Today’s generation needs to be taught how to utilize the technologies in front of them and have their teacher facilitate their learning. The Universal Design for Learning (UDL) framework has made me reflect upon various subject areas in which I would like to implement new approaches or methods to teach the content. Single-handedly, I found out my kindergartners were able to log in to programs and utilize apps on an iPad successfully, because I taught them to do so or they already had the schema from someone at home teaching them.

Thursday, January 2, 2014

Using QR Codes in Today's Kindergarten Classroom

I would like to begin the New Year with a guest blog post from one of my former graduate students. She recently completed my graduate course called Universal Design for Learning through Regional Training Center. Corinne Schappell is currently in her seventh year of teaching Kindergarten at Green Valley Elementary in the Wilson School District. 

Using QR Codes in Today's Kindergarten Classroom

By: Corinne Schappell

The Kindergarten classroom of today is not the same as it was even ten years ago. The need to be constantly stimulated by visual and hands on activities has maybe not increased but changed in its focus. We have become curriculum driven and are teaching things that were previous taught in first or even second grade. As a teacher, the need to be creative and innovative in order to truly reach and teach a classroom of learners has become a necessity.

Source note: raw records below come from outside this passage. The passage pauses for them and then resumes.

(* ===== verification/AofSpec.v ===== *)
(** The append only file: what is logged, and where it is after flushes that
    fail in any way. *)

From stdpp Require Import relations.
From S2P Require Import Prelude Util Robj Sds SdsRep SdsArgs Rio RioSpec Rdb RdbSpec Networking NetworkingSpec Aof AofBuffer.

(** * Encoded commands *)

(** ** Commands *)

Definition arg_bytes (a : bytes) : bytes := bulk_bytes (printf_d (msize a)) a.

Definition cmd_bytes (args : list bytes) : bytes := count_bytes 42 (printf_d (msize args)) ++ concat (arg_bytes <$> args).

Lemma cmd_bytes_enc args : cmd_ok args -> cmd_enc args (cmd_bytes args).
Proof.
  intros (_ & Hn & Ha). exists (printf_d (msize args)), (arg_bytes <$> args). pose proof (msize_nonneg args).
  split; [apply printf_d_decimal; lia|]. split; [|done].
  induction Ha as [|a args Ha _ IH]; [constructor|]. rewrite msize_cons in *. pose proof (msize_nonneg args). constructor; [|apply IH; lia].
  exists (printf_d (msize a)). split; [|done]. apply printf_d_decimal. pose proof (msize_nonneg a). lia.
Qed.

Section Print.
Context {HOST : Host}.

Lemma obj_val_printf v : LLONG_MIN < v <= LLONG_MAX -> obj_val (ObjInt v) = printf_d v.
Proof. intros Hv. apply printf_d_eq; [unfold LLONG_MIN, LLONG_MAX in Hv; lia|by apply obj_val_int]. Qed.

Lemma getDecodedObject_spec o : robj_ok o -> getDecodedObject o = Some (ObjSds (obj_val o)).
Proof.
  destruct o as [s|v]; intros Ho; [by rewrite obj_val_sds|]. cbn [robj_ok] in Ho. rewrite (obj_val_printf v Ho). unfold getDecodedObject.
  destruct (ll2string_printf (zmalloc 32) 32 v Ho) as (rest & -> & _); [lia|unfold zmalloc; rewrite msize_fresh; lia|]. cbn [obind].
  rewrite strlen_spec.
  - cbn [obind]. by rewrite (load_at [] (printf_d v) (0 :: rest)).
  - unfold LLONG_MIN, LLONG_MAX in Ho. eapply list.Forall_impl; [eapply (decimal_line _ v), printf_d_decimal; lia|]. by intros c [_ ?].
Qed.

Lemma cat_count_spec dst bs buf prefix n : sds_rep dst bs -> msize buf = 32 -> is_byte prefix -> LLONG_MIN < n <= LLONG_MAX ->
  msize bs + msize (count_bytes prefix (printf_d n)) < 2 ^ 30 ->
  exists dst' buf', cat_count dst buf prefix n = Some (dst', buf') /\ sds_rep dst' (bs ++ count_bytes prefix (printf_d n)) /\ msize buf' = 32.
Proof.
  intros Hr Hb Hp Hn Hsz. unfold cat_count. destruct buf as [|x tl]; [done|]. rewrite msize_cons in Hb.
  rewrite (store8_at [] x tl) by done. cbn [obind app]. rewrite (uint_id 8) by (unfold is_byte in Hp; lia).
  rewrite (load_at [prefix] tl []) by (rewrite ?app_nil_r; done || lia). cbn [obind].
  destruct (ll2string_printf tl 31 n Hn) as (rest & -> & Hds & Hrest); [lia|lia|]. cbn [obind].
  rewrite (store_at [prefix] tl []); [|by rewrite app_nil_r|done|msolve]. cbn [obind]. rewrite app_nil_r. set (ds := printf_d n) in *.
  destruct rest as [|y rest]; [rewrite msize_nil in Hrest; lia|]. rewrite msize_cons in Hrest.
  rewrite (store8_at (prefix :: ds) 0 (y :: rest)) by (done || msolve). cbn [obind].
  rewrite (store8_at (prefix :: ds ++ [13]) y rest) by (done || (lsimpl; done) || msolve). cbn [obind].
  change (uint 8 13) with 13. change (uint 8 10) with 10.
  replace ((prefix :: ds ++ [13]) ++ 10 :: rest) with (count_bytes prefix ds ++ rest) by (unfold count_bytes; by lsimpl).
  replace (1 + msize ds + 1 + 1) with (msize (count_bytes prefix ds)) by (unfold count_bytes; msolve).
  destruct (sdscatlen_rep dst bs (count_bytes prefix ds) rest Hr) as (dst' & -> & Hr'); [lia|]. cbn [obind].
  do 2 eexists. split; [done|]. split; [done|]. unfold count_bytes. msolve.
Qed.

Lemma cat_args_spec : forall argv dst bs buf, Forall robj_ok argv -> sds_rep dst bs -> msize buf = 32 ->
  msize bs + msize (concat (arg_bytes <$> (obj_val <$> argv))) < 2 ^ 30 ->
  exists dst', cat_args dst buf argv = Some dst' /\ sds_rep dst' (bs ++ concat (arg_bytes <$> (obj_val <$> argv))).
Proof.
  induction argv as [|o argv IH]; intros dst bs buf Ho Hr Hb Hsz; cbn [cat_args].
  - exists dst. split; [done|]. cbn. by rewrite app_nil_r.
  - apply list.Forall_cons in Ho as [Ho Hos]. rewrite (getDecodedObject_spec o Ho). cbn [obind]. rewrite !fmap_cons in *. cbn [concat] in *.
    set (p := obj_val o) in *. set (more := concat _) in *. unfold arg_bytes, bulk_bytes in Hsz. rewrite !msize_app in Hsz.
    pose proof (msize_nonneg p). pose proof (msize_nonneg more). pose proof (msize_nonneg (count_bytes 36 (printf_d (msize p)))).
    change (msize [13; 10]) with 2 in Hsz.
    destruct (cat_count_spec dst bs buf 36 (msize p) Hr Hb) as (dst1 & buf1 & -> & Hr1 & Hb1);
      [done|unfold LLONG_MIN, LLONG_MAX; pose proof (msize_nonneg bs); lia|lia|]. cbn [obind].
    destruct (sdscatlen_rep dst1 _ p [] Hr1) as (dst2 & E2 & Hr2); [rewrite msize_app; lia|]. rewrite app_nil_r in E2. rewrite E2. cbn [obind].
    destruct (sdscatlen_rep dst2 _ [13; 10] [] Hr2) as (dst3 & E3 & Hr3); [rewrite !msize_app; change (msize [13; 10]) with 2; lia|].
    rewrite app_nil_r in E3. change (msize [13; 10]) with 2 in E3. rewrite E3. cbn [obind].
    destruct (IH dst3 _ buf1 Hos Hr3 Hb1) as (dst' & E & Hr'); [rewrite !msize_app; change (msize [13; 10]) with 2; lia|].
    exists dst'. split; [done|]. unfold arg_bytes, bulk_bytes. rewrite <- !app_assoc in *. exact Hr'.
Qed.

Lemma generic_command_spec argv dst bs : Forall robj_ok argv -> sds_rep dst bs -> msize argv < 2 ^ 31 ->
  msize bs + msize (cmd_bytes (obj_val <$> argv)) < 2 ^ 30 ->
  exists dst', catAppendOnlyGenericCommand dst argv = Some dst' /\ sds_rep dst' (bs ++ cmd_bytes (obj_val <$> argv)).
Proof.
  intros Ho Hr Hn Hsz. unfold catAppendOnlyGenericCommand, cmd_bytes in *. pose proof (msize_nonneg argv). rewrite sint32_id by lia.
  rewrite msize_app in Hsz. replace (msize (obj_val <$> argv)) with (msize argv) in * by (unfold msize; by rewrite length_fmap).
  set (args := concat _) in *. pose proof (msize_nonneg args).
  destruct (cat_count_spec dst bs (zmalloc 32) 42 (msize argv) Hr) as (dst1 & buf1 & -> & Hr1 & Hb1);
    [unfold zmalloc; by rewrite msize_fresh|done|unfold LLONG_MIN, LLONG_MAX; lia|lia|]. cbn [obind].
  destruct (cat_args_spec argv dst1 _ buf1 Ho Hr1 Hb1) as (dst' & E & Hr'); [rewrite msize_app; fold args; lia|].
  exists dst'. split; [done|]. by rewrite <- app_assoc in Hr'.
Qed.

(** ** Expire times *)

(** Digits that follow an optional sign. *)
Lemma strtoll_raw_at (sg ds : bytes) c R v : sg = [] \/ sg = [45] -> digits ds -> ds <> [] -> is_digit c = false ->
  v = (if bool_decide (sg = []) then dec_value 0 ds else - dec_value 0 ds) ->
  strtoll_raw (sg ++ ds ++ c :: R) = Some (v, msize sg + msize ds).
Proof.
  intros Hsg Hd Hne Hc Hv. assert (exists x s', sg ++ ds ++ c :: R = x :: s' /\ isspace x = false /\
    (if (x =? 45) || (x =? 43) then 0 + 1 else 0) = msize sg /\ (x =? 45) = negb (bool_decide (sg = []))) as (x & s' & E & Hx & Hq & Hs).
  { destruct ds as [|d ds]; [done|]. apply list.Forall_cons in Hd as [Hd _].
    destruct Hsg as [-> | ->]; cbn [app]; do 2 eexists; (split; [done|]); [|done].
    unfold isspace. rewrite (proj2 (Z.eqb_neq d 45)), (proj2 (Z.eqb_neq d 43)), (proj2 (Z.eqb_neq d 32)), (proj2 (Z.leb_gt d 13)) by lia.
    by rewrite andb_false_r. }
  unfold strtoll_raw. cbn [skip_spaces]. rewrite E. rewrite (load8_at [] x s') by done. cbn [obind]. rewrite Hx. cbn [obind].
  rewrite (load8_at [] x s') by done. cbn [obind]. rewrite Hq, Hs, <- E.
  rewrite skip_digits_spec; [|done|done|rewrite !length_app; unfold msize; cbn [length]; lia]. cbn [obind].
  rewrite (proj2 (Z.eqb_neq _ _)) by (destruct ds; [done|msolve]).
  rewrite (load_at sg ds (c :: R)) by (done || lia). cbn [obind]. rewrite if_negb, <- Hv. done.
Qed.
(** The last object is replaced by a copy. *)
Lemma queue_dup ext h l q o ob b : queue_ok ext h (l ++ [o]) (q ++ [Txt b]) -> h !! o = Some ob -> 1 < refcount ob -> enc ob = REDIS_ENCODING_RAW ->
  exists h' o' t', (' (h, new) <- dupStringObject h o;; h <- decrRefCount h o;; Some (h, l ++ [new], new)) = Some (h', l ++ [o'], o') /\
    queue_ok ext h' (l ++ [o']) (q ++ [Txt b]) /\ keeps ext h h' /\ total h' l = total h l /\
    h' !! o' = Some (mkObj 1 REDIS_ENCODING_RAW (PSds t')) /\ sds_rep t' b.
Proof.
  intros [Hr Hi Hg] E Hrc He.
  pose proof (list.Forall2_length _ _ _ Hi) as Hlen. rewrite !length_app in Hlen. cbn [length] in Hlen.
  apply Forall2_app_inv in Hi as [Hi Hlast]; [|lia]. apply list.Forall2_cons in Hlast as [(ob0 & E0 & s & Es & Hs & _) _].
  rewrite E in E0. injection E0 as <-. unfold dupStringObject. rewrite E. cbn [obind]. rewrite He, Es.
  destruct (sds_rep_len s b Hs) as [El Hlt]. destruct (sds_rep_buf s b Hs) as (fr & Eb). unfold createRawStringObject. rewrite El, Eb.
  destruct (sdsnewlen_rep b (0 :: fr)) as (t' & -> & Ht' & _); [lia|]. cbn [obind]. unfold createObject.
  destruct (fresh_object h (mkObj 1 REDIS_ENCODING_RAW (PSds t'))) as (o' & -> & Hfr). cbn [obind].
  assert (o <> o') as Hne by (intros ->; by rewrite E in Hfr). unfold decrRefCount. rewrite lookup_insert_ne, E by done. cbn [obind].
  rewrite (proj2 (Z.leb_gt _ _)), (proj2 (Z.eqb_neq _ _)) by lia. set (h1 := <[o':=_]> h). set (h' := <[o:=_]> h1).
  assert (forall x ob0, h !! x = Some ob0 -> exists ob', h' !! x = Some ob' /\ optr ob' = optr ob0 /\ enc ob' = enc ob0) as Hoth.
  { intros x ob0 E0. unfold h', h1. destruct (decide (x = o)) as [->|]; [rewrite lookup_insert_eq|rewrite lookup_insert_ne, lookup_insert_ne by congruence].
    - eexists. split; [done|]. rewrite E in E0. by injection E0 as <-.
    - by exists ob0. }
  destruct (items_change h h' l q Hi) as [Hi1 Ht]; [intros; by apply Hoth|].
  assert (h' !! o' = Some (mkObj 1 REDIS_ENCODING_RAW (PSds t'))) as E' by (unfold h', h1; by rewrite lookup_insert_ne, lookup_insert_eq by done).
  exists h', o', t'. split; [done|]. split; [|split; [intros x ob0 _; apply Hoth|done]]. split.
  - intros x. specialize (Hr x). rewrite occ_app, occ_single in Hr. rewrite occ_app, occ_single. destruct (decide (x = o')) as [->|Hx].
    + rewrite E', bool_decide_eq_true_2 by done. rewrite Hfr in Hr. cbn [refcount]. rewrite bool_decide_eq_false_2 in Hr by done. lia.
    + rewrite (bool_decide_eq_false_2 (o' = x)) by congruence. unfold h', h1. destruct (decide (x = o)) as [->|Hxo].
      * rewrite lookup_insert_eq. rewrite E, bool_decide_eq_true_2 in Hr by done. cbn [refcount]. lia.
      * rewrite lookup_insert_ne, lookup_insert_ne by congruence. rewrite bool_decide_eq_false_2 in Hr by congruence. done.
  - apply Forall2_app; [done|]. repeat constructor. eexists. split; [done|]. by exists t'.
  - intros x Hin. apply elem_of_app in Hin as [Hin|Hin]; [|by apply list_elem_of_singleton in Hin].
    destruct (Hg x) as [Hx1 Hx2]; [apply elem_of_app; by left|]. split; [done|]. rewrite occ_app, occ_single in Hx2. rewrite occ_app, occ_single.
    destruct (gap_null h l q x Hi Hin) as (obx & Ex & Hnull). rewrite bool_decide_eq_false_2 in Hx2 by (intros ->; congruence).
    rewrite bool_decide_eq_false_2 by (intros ->; congruence). done.
Qed.

(** ** Clients *)

(** The part of the head of the queue that was sent already. *)
Definition head_ok (n : Z) (B : bytes) (q : list item) : Prop :=
  n = 0 \/ 0 < n < msize B \/ (B = [] /\ exists b q', q = Txt b :: q' /\ 0 < n < msize b).

(** [B] is in the static buffer, [q] in the list. *)
Record out_inv (ext : oid -> Z) (h : heap) (c : rclient) (B : bytes) (q : list item) : Prop := {
  ci_buf : exists rest, obuf c = B ++ rest /\ msize B + msize rest = REDIS_REPLY_CHUNK_BYTES /\ bufpos c = msize B;
  ci_queue : queue_ok ext h (reply c) q;
  ci_mem : reply_bytes c = total h (reply c);
  ci_limit : reply_bytes c < 2 ^ 64 - 1 - 1024 * 64;
  ci_sent : head_ok (sentlen c) B q;
  ci_handler : replnone c = true -> B <> [] \/ reply c <> [] -> write_handler c = true
}.

(** A client that receives replies. *)
Definition writable (c : rclient) : Prop :=
  LUA_CLIENT (rflags c) = false /\ MASTER (rflags c) && negb (MASTER_FORCE_REPLY (rflags c)) = false /\ 0 < fd c /\ RCLOSE_AFTER_REPLY (rflags c) = false.

Definition armed (c : rclient) : Prop := replnone c = true -> write_handler c = true.

(** What queuing a reply does not change. *)
Record stable (c c' : rclient) : Prop := {
  st_writable : writable c -> writable c';
  st_repl : replstate c' = replstate c;
  st_sent : sentlen c' = sentlen c;
  st_bulk : bulk c' = bulk c;
  st_armed : armed c -> armed c';
  st_idle : replnone c = false -> write_handler c' = write_handler c
}.

Lemma stable_refl c : stable c c.
Proof. done. Qed.

Lemma stable_trans a b c : stable a b -> stable b c -> stable a c.
Proof.
  intros [? R1 ? ? ? I1] [? ? ? ? ? I2]. split; try congruence; auto. intros E. rewrite I2; [by apply I1|]. unfold replnone in *. by rewrite R1.
Qed.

I recently learned that there is an entire cart of iPads that are being underutilized in my building. I would like to use them in small groups of 2-3 students at a time to both expose them to another type of technology and to utilize apps to help them practice and learn new skills. A site called Teachers Pay Teachers has pre-created QR codes that the students would be able to scan and then read consonant-vowel-consonant words (CVC words). They can match up the word, QR code, and a picture of the word. I feel that this lesson is a great way to offer students a different way to practice their reading skills and problem solving abilities. Additionally, representing the activity through the use of the QR code instead of just the picture and word matching takes the “game” element to another level.

I look forward to continuing to explore additional ways of incorporating technology into my classroom, to engage my students. I am now consciously planning in ways to reach my all of my learners, including those in the margins.